O país atravessa hoje um contexto económico e social mais favorável e robusto, sustentado por dados que falam por si.
Assim, confirmou-se um crescimento da economia de 2% em 2025, superando as estimativas mais pessimistas. O rácio da dívida caiu para menos de 90% do PIB, pela primeira vez em 16 anos.
O país atingiu o máximo histórico de 5,3 milhões de pessoas a trabalhar – o maior número de trabalhadores desde que há estatísticas sobre o tema (1998). E o desemprego recuou para 5,7%, o valor mais baixo dos últimos 23 anos.
Simultaneamente, aliando as reduções do IRS e do IRC à nossa política salarial, o salário médio líquido aumentou 9% no 3º Trimestre de 2025, atingindo os 1.298 euros. Ou seja, os portugueses levam para casa, em média, mais 104 euros mensais do que em 2024 e importa sublinhar que, em 2024, Portugal foi o país da OCDE com o maior aumento real dos rendimentos.

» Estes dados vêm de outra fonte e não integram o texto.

Definition exec_mem (c : mem_call) : mop mem_reply :=
  match c with
  | MAddAssessmentTeam cerr team => giving (λ _, RNothing) (AddAssessmentTeam cerr team)
  | MAddZone cerr zone => giving (λ _, RNothing) (AddZone cerr zone)
  | MAddRule cerr rule => giving (λ _, RNothing) (AddRule cerr rule)
  | MAddPanel cerr panel => giving (λ _, RNothing) (AddPanel cerr panel)
  | MSubmitComplaint call c => giving (λ c, RComplaint (Some c)) (SubmitComplaint call c)
  | MReserveAssessment call c t n =>
      giving (λ a, RReservation (Some a)) (ReserveAssessment call c t n)
  | MReleaseAssessment call c => giving (λ _, RNothing) (ReleaseAssessment call c)
  | MAcceptComplaint call c a => giving (λ c, RComplaint (Some c)) (AcceptComplaint call c a)
  | MAssignZone cerr c z n => giving (λ _, RNothing) (AssignZone cerr c z n)
  | MPublishRectification call s =>
      giving (λ s, RRectification (Some s)) (PublishRectification call s)
  | MVerifyRectification call s v =>
      giving (λ s, RRectification (Some s)) (VerifyRectification call s v)
  | MApplyRule cerr wall c o t => giving (λ _, RNothing) (ApplyRule cerr wall c o t)
  | MEnrollAssessor cerr p a => giving (λ p, RPanel (Some p)) (EnrollAssessor cerr p a)
  | MResubmitComplaint call c ev =>
      giving (λ c, RComplaint (Some c)) (ResubmitComplaint call c ev)
  | MCloseComplaint call c => giving (λ _, RNothing) (CloseComplaint call c)
  | MComplaintOf id => giving RComplaint (Complaint id)
  | MAssessmentOf id => giving RReservation (Assessment id)
  | MTeamOf id => giving RTeam (AssessmentTeam_ id)
  | MRectificationOf id => giving RRectification (Rectification id)
  | MPanelOf id => giving RPanel (Panel id)
  | MEventsOf => giving REvents Events
  | MListComplaints cerr query order =>
      giving (λ '(cs, n), RComplaints cs n) (ListComplaints cerr query order)
  end.

(** The same call on values: its arguments as they are seen when it is made. *)
Definition exec_values (h : heap) (c : mem_call) : lop light_reply :=
  match c with
  | MAddAssessmentTeam cerr team => giving (λ _, RNothing) (LightModel.AddAssessmentTeam cerr team)
  | MAddZone cerr zone => giving (λ _, RNothing) (LightModel.AddZone cerr zone)
  | MAddRule cerr rule => giving (λ _, RNothing) (LightModel.AddRule cerr (seen_rule h rule))
  | MAddPanel cerr panel => giving (λ _, RNothing) (LightModel.AddPanel cerr (seen_panel h panel))
  | MSubmitComplaint call c =>
      giving (λ c, RComplaint (Some c)) (LightService.SubmitComplaint call (seen_complaint h c))
  | MReserveAssessment call c t n =>
      giving (λ a, RReservation (Some a)) (LightService.ReserveAssessment call c t n)
  | MReleaseAssessment call c => giving (λ _, RNothing) (LightService.ReleaseAssessment call c)
  | MAcceptComplaint call c a =>
      giving (λ c, RComplaint (Some c)) (LightService.AcceptComplaint call c a)
  | MAssignZone cerr c z n => giving (λ _, RNothing) (LightService.AssignZone cerr c z n)
  | MPublishRectification call s =>
      giving (λ s, RRectification (Some s))
        (LightService.PublishRectification call (seen_rectification h s))
  | MVerifyRectification call s v =>
      giving (λ s, RRectification (Some s)) (LightService.VerifyRectification call s v)
  | MApplyRule cerr wall c o t => giving (λ _, RNothing) (LightService.ApplyRule cerr wall c o t)
  | MEnrollAssessor cerr p a =>
      giving (λ p, RPanel (Some p)) (LightService.EnrollAssessor cerr p a)
  | MResubmitComplaint call c ev =>
      giving (λ c, RComplaint (Some c)) (LightService.ResubmitComplaint call c (strings h ev))
  | MCloseComplaint call c => giving (λ _, RNothing) (LightService.CloseComplaint call c)
  | MComplaintOf id => gets (λ r, RComplaint (LightModel.Complaint r id))
  | MAssessmentOf id => gets (λ r, RReservation (LightModel.Assessment r id))
  | MTeamOf id => gets (λ r, RTeam (LightModel.AssessmentTeam_ r id))
  | MRectificationOf id => gets (λ r, RRectification (LightModel.Rectification r id))
  | MPanelOf id => gets (λ r, RPanel (LightModel.Panel r id))
  | MEventsOf => gets (λ r, REvents (LightModel.Events r))
  | MListComplaints cerr query order =>
      giving (λ q, RComplaints (cr_Complaints q) (cr_Total q))
        (lift (LightService.ListComplaints cerr query (prod_map id (seen_complaint h) <$> order)))
  end.
End machine.

(** ** What a caller may do *)

Section callers.
Context `{UnicodeTables, Runtime}.

(** A caller passes only references it has, and within Go's types. *)
Definition known_slice (K : gset loc) (h : heap) (s : option slice) : Prop :=
  match s with Some s => sl_array s ∈ K ∧ slice_fits h s | None => True end.
Definition known_map (K : gset loc) (h : heap) (p : option loc) : Prop :=
  match p with Some l => l ∈ K ∧ is_map h l | None => True end.
Definition known_time (K : gset loc) (h : heap) (p : option loc) : Prop :=
  match p with Some l => l ∈ K ∧ is_time h l | None => True end.
Definition legal (K : gset loc) (m : Mem) (c : mem_call) : Prop :=
  let h := mem_heap m in
  match c with
  | MAddRule _ rule => known_slice K h (mo_VenueKinds rule)
  | MAddPanel _ panel =>
      known_slice K h (mp_AssessorIDs panel) ∧ known_slice K h (mp_SupervisorIDs panel) ∧
      known_map K h (mp_Milestones panel)
  | MSubmitComplaint _ c => known_slice K h (mc_Evidence c)
  | MPublishRectification _ s => known_slice K h (ms_Evidence s) ∧ known_time K h (ms_ReviewedAt s)
  | MResubmitComplaint _ _ ev => known_slice K h ev
  | MListComplaints _ _ order => order ≡ₚ map_to_list (m_complaints (mem_reg m))
  | _ => True
  end.

(** The references in an answer. *)
Definition slice_ref (s : option slice) : gset loc :=
  match s with Some s => {[ sl_array s ]} | None => ∅ end.
Definition ref (p : option loc) : gset loc := match p with Some l => {[ l ]} | None => ∅ end.
Definition panel_refs (p : MPanel) : gset loc :=
  slice_ref (mp_AssessorIDs p) ∪ slice_ref (mp_SupervisorIDs p) ∪ ref (mp_Milestones p).
Definition reply_refs (a : mem_reply) : gset loc :=
  match a with
  | RNothing | RTeam _ => ∅
  | RComplaint c => from_option (λ c, slice_ref (mc_Evidence c)) ∅ c
  | RReservation a => from_option (λ a, ref (ma_ReleasedAt a)) ∅ a
  | RRectification s =>
      from_option (λ s, slice_ref (ms_Evidence s) ∪ ref (ms_ReviewedAt s)) ∅ s
  | RPanel p => from_option panel_refs ∅ p
  | REvents es => ⋃ ((λ e, ref (me_Metadata e)) <$> es)
  | RComplaints cs _ => ⋃ ((λ c, slice_ref (mc_Evidence c)) <$> cs)
  end.
Definition result_refs (a : result lerror mem_reply) : gset loc :=
  match a with Ok a => reply_refs a | Err _ => ∅ end.

(** The memory of the process, and the cells the callers can reach. *)
Record world : Type := { w_mem : Mem; w_known : gset loc }.

Inductive move : Type :=
| MoveNew (c : cell)
| MoveWrite (l : loc) (c : cell)
| MoveCall (c : mem_call).

Inductive world_step (w : world) : move → world → Prop :=
| ws_new c h' l :
    new_cell c (mem_heap (w_mem w)) = (h', l) →
    world_step w (MoveNew c)
      {| w_mem := (w_mem w) <| mem_heap := h' |>; w_known := {[ l ]} ∪ w_known w |}
| ws_write l c c' :
    l ∈ w_known w → mem_heap (w_mem w) !! l = Some c → same_shape c c' = true →
    world_step w (MoveWrite l c')
      {| w_mem := (w_mem w) <| mem_heap := <[l := c']> (mem_heap (w_mem w)) |>;
         w_known := w_known w |}
| ws_call c m' a :
    legal (w_known w) (w_mem w) c → exec_mem c (w_mem w) = (m', a) →
    world_step w (MoveCall c) {| w_mem := m'; w_known := w_known w ∪ result_refs a |}.

(** A new registry, in memory that the callers know all of. *)
Definition new_world (w : world) : Prop :=
  mem_reg (w_mem w) = m_empty ∧ w_known w = dom (mem_heap (w_mem w)).
End callers.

Por outro lado, o Fundo de Estabilização da Segurança Social (FEFSS) fechou o ano de 2024 com 41,9 mil milhões de euros em carteira.
E, por fim, um dado que considero fundamental: segundo o INE, 100 mil pessoas saíram da situação de pobreza ou exclusão social num único ano, o que significa que, pela 1ª vez, o país desceu abaixo da barreira dos 2 milhões de pessoas nesta situação.